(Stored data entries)
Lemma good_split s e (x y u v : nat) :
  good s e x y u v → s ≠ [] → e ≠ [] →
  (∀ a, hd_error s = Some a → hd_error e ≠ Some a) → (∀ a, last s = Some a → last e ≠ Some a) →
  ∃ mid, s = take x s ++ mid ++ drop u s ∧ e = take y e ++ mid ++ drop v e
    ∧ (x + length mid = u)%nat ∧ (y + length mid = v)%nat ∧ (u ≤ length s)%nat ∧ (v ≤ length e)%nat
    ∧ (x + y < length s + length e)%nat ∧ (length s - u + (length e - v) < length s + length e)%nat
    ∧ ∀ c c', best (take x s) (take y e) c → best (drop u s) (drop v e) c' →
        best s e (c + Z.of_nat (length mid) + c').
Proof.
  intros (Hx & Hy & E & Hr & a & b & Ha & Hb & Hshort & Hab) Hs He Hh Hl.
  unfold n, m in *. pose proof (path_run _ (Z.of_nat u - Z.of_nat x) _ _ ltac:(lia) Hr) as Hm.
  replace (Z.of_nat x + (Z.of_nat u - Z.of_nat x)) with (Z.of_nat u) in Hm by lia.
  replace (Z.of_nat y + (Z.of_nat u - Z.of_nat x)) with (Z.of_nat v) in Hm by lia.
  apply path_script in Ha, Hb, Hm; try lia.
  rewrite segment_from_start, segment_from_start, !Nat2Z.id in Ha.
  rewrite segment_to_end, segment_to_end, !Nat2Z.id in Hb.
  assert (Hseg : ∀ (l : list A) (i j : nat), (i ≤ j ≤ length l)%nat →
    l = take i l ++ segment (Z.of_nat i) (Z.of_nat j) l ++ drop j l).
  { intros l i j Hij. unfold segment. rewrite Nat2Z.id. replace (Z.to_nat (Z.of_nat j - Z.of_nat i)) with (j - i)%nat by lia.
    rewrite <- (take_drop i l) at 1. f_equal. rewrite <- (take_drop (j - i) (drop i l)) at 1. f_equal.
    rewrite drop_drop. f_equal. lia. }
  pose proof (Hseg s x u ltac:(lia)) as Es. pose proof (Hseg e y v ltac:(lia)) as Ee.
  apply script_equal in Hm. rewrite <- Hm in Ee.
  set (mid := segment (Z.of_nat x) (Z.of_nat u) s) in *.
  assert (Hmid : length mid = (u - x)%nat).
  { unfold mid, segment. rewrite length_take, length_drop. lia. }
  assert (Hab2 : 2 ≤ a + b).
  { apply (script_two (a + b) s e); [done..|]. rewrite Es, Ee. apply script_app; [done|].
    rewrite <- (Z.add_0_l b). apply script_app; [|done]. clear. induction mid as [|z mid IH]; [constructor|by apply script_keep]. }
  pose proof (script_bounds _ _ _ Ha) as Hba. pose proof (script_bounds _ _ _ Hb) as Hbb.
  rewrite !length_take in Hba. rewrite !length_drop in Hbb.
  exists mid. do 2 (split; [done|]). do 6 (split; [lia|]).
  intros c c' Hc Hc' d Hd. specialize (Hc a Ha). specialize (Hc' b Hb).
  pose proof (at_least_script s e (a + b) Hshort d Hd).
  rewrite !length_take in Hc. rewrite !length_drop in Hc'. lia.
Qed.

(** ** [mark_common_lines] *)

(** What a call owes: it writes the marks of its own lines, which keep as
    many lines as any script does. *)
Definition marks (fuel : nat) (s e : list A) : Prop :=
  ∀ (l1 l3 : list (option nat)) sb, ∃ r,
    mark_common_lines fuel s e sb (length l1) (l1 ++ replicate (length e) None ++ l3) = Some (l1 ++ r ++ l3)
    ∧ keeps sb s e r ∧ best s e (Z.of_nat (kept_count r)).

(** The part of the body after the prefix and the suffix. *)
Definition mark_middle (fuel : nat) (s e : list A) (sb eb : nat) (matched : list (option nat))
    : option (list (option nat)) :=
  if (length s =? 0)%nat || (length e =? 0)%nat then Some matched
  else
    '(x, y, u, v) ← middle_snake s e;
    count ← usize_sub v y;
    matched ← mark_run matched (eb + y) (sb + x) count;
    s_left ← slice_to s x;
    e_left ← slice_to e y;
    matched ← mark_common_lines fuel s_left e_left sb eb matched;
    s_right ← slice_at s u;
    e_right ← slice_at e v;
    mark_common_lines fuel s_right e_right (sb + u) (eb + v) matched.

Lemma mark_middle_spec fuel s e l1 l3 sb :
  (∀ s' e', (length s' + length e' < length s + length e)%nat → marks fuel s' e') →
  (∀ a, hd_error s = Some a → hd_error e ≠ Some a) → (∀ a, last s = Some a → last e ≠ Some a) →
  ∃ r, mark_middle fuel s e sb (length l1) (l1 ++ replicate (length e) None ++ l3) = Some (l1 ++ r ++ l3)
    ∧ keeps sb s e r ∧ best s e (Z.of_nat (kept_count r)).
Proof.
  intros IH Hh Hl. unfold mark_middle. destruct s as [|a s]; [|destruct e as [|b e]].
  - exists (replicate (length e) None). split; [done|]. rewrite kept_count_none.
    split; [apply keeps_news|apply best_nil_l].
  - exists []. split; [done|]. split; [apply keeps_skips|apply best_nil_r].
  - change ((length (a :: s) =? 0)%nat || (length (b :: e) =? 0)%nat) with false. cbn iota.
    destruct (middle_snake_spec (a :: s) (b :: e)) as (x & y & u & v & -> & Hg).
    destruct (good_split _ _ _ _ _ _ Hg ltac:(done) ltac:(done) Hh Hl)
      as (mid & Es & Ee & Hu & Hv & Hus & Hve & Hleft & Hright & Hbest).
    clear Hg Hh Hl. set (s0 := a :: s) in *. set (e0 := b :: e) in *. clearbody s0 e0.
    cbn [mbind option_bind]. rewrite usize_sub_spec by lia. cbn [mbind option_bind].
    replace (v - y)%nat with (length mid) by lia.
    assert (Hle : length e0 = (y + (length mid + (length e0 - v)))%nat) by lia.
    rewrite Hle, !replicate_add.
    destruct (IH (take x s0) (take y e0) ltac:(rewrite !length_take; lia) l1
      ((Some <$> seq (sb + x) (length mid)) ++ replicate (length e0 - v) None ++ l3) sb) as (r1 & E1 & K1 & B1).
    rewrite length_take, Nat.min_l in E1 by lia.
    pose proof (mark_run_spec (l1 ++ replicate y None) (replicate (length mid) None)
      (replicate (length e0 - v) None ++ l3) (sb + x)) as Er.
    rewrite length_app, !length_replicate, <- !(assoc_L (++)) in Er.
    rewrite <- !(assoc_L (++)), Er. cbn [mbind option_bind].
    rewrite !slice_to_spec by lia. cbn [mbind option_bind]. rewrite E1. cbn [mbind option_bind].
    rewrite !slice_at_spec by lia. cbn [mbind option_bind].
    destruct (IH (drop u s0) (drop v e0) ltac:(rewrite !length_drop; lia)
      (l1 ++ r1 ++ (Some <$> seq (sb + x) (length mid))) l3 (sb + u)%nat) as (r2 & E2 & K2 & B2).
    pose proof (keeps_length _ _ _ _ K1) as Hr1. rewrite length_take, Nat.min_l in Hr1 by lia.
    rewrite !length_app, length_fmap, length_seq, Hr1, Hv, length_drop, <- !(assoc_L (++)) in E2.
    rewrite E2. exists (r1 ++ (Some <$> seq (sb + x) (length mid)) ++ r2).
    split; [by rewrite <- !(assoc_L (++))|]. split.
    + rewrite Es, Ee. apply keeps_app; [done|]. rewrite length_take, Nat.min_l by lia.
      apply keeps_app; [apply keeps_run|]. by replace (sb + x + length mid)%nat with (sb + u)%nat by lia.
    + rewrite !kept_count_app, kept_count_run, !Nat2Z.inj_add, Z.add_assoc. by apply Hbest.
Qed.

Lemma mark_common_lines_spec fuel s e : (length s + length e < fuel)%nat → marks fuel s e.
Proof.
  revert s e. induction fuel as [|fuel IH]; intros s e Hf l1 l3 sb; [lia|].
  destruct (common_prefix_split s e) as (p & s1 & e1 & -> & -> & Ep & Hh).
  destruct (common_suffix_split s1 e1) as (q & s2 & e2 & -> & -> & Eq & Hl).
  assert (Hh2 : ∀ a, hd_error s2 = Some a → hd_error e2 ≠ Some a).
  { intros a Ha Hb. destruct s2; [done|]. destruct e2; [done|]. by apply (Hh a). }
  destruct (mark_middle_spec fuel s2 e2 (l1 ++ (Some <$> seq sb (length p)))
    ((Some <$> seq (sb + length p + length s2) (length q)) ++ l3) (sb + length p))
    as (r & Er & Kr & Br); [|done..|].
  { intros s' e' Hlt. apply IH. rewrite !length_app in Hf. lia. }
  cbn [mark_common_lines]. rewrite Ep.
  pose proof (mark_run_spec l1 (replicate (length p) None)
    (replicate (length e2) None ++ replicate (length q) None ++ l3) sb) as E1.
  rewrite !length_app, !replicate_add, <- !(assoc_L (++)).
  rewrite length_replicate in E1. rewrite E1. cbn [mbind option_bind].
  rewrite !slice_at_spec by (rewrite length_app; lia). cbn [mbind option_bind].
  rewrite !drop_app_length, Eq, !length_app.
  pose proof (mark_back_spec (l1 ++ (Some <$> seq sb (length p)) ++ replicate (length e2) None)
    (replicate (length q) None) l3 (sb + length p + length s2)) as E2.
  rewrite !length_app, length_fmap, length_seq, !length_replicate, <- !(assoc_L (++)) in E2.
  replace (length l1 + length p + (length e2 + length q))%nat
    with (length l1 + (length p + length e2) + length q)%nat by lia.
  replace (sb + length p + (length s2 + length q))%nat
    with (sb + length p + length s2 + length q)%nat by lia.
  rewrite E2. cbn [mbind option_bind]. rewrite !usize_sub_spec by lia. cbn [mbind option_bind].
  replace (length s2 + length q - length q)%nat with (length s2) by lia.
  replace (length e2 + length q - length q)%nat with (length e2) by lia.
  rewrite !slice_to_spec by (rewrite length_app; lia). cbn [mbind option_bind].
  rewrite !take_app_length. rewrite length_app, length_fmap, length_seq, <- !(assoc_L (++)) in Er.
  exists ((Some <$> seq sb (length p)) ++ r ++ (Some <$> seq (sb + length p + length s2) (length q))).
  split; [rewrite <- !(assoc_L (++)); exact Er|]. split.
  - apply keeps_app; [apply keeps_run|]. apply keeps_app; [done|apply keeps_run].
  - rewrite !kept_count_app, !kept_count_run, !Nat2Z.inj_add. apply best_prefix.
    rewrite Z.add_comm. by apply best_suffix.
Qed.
==
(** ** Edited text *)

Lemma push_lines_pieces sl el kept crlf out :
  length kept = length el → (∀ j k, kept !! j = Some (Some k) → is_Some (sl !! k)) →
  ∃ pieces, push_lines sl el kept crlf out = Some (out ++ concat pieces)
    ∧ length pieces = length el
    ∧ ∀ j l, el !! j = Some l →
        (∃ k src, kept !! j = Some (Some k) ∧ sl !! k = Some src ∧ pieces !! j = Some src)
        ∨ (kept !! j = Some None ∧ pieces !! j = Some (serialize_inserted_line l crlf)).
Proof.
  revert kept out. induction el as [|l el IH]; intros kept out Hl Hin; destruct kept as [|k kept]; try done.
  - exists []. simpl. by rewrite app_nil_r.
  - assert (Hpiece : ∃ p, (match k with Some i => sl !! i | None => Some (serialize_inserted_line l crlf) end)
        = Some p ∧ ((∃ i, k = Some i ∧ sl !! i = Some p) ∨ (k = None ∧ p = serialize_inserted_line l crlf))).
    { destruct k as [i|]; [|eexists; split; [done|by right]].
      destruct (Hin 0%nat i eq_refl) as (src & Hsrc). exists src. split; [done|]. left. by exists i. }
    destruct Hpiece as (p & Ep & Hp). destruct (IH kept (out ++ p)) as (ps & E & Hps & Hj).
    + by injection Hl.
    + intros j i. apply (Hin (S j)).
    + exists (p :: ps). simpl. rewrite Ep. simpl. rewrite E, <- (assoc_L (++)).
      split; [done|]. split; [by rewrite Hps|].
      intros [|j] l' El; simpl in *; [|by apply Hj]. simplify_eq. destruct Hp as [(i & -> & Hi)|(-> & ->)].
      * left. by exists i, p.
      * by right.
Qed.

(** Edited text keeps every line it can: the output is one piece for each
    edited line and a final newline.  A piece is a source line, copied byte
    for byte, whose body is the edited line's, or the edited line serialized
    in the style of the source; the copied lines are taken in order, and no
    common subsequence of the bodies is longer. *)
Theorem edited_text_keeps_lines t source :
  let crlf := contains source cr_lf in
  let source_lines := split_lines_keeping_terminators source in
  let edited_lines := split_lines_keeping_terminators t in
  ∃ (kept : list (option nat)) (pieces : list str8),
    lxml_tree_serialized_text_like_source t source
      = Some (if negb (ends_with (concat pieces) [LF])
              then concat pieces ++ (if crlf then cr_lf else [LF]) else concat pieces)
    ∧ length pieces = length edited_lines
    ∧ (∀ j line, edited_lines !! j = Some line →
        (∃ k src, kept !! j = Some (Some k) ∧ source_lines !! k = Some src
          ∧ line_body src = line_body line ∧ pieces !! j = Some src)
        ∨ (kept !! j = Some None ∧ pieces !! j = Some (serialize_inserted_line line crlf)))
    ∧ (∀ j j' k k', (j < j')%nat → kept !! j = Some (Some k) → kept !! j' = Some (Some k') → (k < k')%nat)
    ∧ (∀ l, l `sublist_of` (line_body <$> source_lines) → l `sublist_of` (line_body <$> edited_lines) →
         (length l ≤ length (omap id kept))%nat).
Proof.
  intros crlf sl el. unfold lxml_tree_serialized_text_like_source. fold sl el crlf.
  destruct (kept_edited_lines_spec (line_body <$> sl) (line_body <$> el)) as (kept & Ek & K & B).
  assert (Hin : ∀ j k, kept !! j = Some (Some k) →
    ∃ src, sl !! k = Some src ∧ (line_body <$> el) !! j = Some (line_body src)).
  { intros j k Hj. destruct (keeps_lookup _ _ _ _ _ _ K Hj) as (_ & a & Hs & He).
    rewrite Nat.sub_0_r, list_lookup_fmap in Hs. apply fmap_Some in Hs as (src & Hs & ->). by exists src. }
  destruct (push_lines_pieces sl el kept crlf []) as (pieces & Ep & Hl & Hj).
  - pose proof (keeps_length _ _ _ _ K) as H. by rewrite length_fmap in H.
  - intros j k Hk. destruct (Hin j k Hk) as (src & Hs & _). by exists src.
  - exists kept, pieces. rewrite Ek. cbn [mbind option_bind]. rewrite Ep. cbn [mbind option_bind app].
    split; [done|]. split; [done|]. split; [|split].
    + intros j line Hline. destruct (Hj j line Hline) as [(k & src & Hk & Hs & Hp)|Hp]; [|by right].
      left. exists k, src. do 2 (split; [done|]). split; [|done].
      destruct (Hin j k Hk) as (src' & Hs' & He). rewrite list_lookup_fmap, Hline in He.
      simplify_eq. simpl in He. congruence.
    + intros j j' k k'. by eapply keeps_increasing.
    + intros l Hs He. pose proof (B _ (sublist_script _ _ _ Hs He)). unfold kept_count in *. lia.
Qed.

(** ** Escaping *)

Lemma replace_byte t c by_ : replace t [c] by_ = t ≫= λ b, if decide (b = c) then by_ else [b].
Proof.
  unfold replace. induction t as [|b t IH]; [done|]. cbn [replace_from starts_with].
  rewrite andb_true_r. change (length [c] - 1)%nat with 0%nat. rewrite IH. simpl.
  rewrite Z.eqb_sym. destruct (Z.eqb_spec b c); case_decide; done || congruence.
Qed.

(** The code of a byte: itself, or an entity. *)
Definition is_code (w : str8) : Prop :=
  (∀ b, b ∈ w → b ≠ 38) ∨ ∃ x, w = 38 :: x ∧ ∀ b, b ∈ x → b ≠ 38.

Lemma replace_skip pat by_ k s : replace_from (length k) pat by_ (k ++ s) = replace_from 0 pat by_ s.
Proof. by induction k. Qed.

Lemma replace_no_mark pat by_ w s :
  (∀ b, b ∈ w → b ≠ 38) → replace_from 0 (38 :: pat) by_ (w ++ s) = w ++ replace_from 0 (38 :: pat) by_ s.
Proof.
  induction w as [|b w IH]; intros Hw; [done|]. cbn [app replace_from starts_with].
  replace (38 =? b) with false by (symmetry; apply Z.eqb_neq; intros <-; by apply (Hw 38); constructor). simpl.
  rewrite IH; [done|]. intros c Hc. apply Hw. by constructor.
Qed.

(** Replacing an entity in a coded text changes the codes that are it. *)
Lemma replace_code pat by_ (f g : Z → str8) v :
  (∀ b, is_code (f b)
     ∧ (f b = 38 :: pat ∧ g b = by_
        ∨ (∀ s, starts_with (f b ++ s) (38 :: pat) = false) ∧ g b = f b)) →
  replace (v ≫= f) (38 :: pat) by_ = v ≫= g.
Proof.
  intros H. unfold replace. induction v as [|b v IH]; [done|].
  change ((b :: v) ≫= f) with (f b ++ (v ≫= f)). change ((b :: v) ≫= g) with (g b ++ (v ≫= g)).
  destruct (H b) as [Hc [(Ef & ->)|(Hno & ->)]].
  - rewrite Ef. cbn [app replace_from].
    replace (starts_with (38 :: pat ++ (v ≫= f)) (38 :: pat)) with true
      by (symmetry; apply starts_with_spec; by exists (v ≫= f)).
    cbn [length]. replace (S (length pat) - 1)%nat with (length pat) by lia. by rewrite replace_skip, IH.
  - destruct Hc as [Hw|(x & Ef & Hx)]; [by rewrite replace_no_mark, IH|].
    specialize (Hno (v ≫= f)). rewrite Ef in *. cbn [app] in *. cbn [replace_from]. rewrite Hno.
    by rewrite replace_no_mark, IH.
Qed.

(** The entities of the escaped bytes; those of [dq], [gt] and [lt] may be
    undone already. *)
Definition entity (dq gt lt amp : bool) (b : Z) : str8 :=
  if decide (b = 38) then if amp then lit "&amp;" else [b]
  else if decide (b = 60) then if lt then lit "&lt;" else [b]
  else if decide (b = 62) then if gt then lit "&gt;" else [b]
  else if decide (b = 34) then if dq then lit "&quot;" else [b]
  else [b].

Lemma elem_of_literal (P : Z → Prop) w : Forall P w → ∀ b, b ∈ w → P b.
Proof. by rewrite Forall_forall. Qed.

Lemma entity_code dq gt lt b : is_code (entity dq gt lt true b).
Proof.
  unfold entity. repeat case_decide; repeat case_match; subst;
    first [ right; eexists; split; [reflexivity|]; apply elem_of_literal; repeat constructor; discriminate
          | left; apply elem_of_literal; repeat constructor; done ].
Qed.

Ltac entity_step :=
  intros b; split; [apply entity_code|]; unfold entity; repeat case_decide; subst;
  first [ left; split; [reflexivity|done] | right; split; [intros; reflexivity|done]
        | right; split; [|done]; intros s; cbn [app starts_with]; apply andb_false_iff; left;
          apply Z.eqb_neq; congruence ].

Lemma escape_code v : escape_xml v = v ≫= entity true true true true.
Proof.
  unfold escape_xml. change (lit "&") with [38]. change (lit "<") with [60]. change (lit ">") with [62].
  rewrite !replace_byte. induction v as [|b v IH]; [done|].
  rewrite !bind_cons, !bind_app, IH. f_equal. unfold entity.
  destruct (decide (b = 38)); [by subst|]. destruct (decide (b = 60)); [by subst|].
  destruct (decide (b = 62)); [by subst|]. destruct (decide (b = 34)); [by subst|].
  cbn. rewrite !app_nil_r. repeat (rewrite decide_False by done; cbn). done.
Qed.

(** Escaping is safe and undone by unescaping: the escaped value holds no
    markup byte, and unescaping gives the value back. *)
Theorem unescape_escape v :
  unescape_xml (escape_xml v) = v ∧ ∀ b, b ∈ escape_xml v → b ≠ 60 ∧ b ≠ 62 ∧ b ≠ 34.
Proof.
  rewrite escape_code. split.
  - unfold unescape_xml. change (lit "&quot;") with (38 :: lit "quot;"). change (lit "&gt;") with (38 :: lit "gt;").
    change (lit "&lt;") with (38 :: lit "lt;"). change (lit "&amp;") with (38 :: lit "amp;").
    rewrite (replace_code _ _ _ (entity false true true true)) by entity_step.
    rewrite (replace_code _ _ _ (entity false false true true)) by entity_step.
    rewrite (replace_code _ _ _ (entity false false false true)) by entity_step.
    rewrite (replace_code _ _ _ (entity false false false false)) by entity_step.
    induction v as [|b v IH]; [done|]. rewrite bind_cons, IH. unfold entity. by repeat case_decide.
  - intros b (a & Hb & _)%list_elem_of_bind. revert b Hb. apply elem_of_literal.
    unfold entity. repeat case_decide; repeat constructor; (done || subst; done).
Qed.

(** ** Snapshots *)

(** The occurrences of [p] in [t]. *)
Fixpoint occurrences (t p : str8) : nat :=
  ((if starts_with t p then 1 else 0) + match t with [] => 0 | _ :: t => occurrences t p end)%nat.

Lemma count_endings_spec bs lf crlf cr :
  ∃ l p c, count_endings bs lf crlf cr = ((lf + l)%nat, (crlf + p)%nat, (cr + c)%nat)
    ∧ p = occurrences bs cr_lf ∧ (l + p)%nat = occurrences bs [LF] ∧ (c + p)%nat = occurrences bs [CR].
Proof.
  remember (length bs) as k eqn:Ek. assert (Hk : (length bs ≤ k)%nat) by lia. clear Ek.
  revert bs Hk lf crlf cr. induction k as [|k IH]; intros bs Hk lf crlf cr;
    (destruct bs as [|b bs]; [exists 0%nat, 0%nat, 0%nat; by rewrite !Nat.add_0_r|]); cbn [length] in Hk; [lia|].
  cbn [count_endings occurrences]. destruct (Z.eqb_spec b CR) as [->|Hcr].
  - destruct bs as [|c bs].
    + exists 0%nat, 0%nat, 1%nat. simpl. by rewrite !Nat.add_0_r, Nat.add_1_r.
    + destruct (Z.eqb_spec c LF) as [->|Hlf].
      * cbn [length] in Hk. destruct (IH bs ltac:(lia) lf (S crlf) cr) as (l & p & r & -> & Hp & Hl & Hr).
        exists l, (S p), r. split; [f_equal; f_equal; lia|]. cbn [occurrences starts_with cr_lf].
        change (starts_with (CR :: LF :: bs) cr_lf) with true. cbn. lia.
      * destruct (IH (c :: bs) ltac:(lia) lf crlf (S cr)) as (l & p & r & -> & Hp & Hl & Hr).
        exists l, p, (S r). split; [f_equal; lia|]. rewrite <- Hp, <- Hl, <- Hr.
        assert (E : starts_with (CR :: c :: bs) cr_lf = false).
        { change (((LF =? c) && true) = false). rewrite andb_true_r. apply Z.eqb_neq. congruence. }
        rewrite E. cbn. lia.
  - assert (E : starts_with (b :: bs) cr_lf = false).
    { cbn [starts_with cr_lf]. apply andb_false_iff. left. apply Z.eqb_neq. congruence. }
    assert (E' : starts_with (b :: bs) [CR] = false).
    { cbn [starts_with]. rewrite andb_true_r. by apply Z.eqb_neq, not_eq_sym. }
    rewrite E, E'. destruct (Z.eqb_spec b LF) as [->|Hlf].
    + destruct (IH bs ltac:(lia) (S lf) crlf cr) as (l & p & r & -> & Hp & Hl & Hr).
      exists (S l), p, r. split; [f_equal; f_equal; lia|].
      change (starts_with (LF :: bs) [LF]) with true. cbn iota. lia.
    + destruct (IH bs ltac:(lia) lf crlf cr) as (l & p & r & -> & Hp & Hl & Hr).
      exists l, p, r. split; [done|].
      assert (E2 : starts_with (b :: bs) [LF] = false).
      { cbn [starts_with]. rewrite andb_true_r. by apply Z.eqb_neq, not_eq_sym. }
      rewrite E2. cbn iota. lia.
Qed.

*Problem statement*:
Return the span of lines in the data above that opens at the line with "Lemma good_split s" and closes at the line with "l = take i l", exactly, ends included, nothing else.

*Task answer*:
Lemma good_split s e (x y u v : nat) :
  good s e x y u v → s ≠ [] → e ≠ [] →
  (∀ a, hd_error s = Some a → hd_error e ≠ Some a) → (∀ a, last s = Some a → last e ≠ Some a) →
  ∃ mid, s = take x s ++ mid ++ drop u s ∧ e = take y e ++ mid ++ drop v e
    ∧ (x + length mid = u)%nat ∧ (y + length mid = v)%nat ∧ (u ≤ length s)%nat ∧ (v ≤ length e)%nat
    ∧ (x + y < length s + length e)%nat ∧ (length s - u + (length e - v) < length s + length e)%nat
    ∧ ∀ c c', best (take x s) (take y e) c → best (drop u s) (drop v e) c' →
        best s e (c + Z.of_nat (length mid) + c').
Proof.
  intros (Hx & Hy & E & Hr & a & b & Ha & Hb & Hshort & Hab) Hs He Hh Hl.
  unfold n, m in *. pose proof (path_run _ (Z.of_nat u - Z.of_nat x) _ _ ltac:(lia) Hr) as Hm.
  replace (Z.of_nat x + (Z.of_nat u - Z.of_nat x)) with (Z.of_nat u) in Hm by lia.
  replace (Z.of_nat y + (Z.of_nat u - Z.of_nat x)) with (Z.of_nat v) in Hm by lia.
  apply path_script in Ha, Hb, Hm; try lia.
  rewrite segment_from_start, segment_from_start, !Nat2Z.id in Ha.
  rewrite segment_to_end, segment_to_end, !Nat2Z.id in Hb.
  assert (Hseg : ∀ (l : list A) (i j : nat), (i ≤ j ≤ length l)%nat →
    l = take i l ++ segment (Z.of_nat i) (Z.of_nat j) l ++ drop j l).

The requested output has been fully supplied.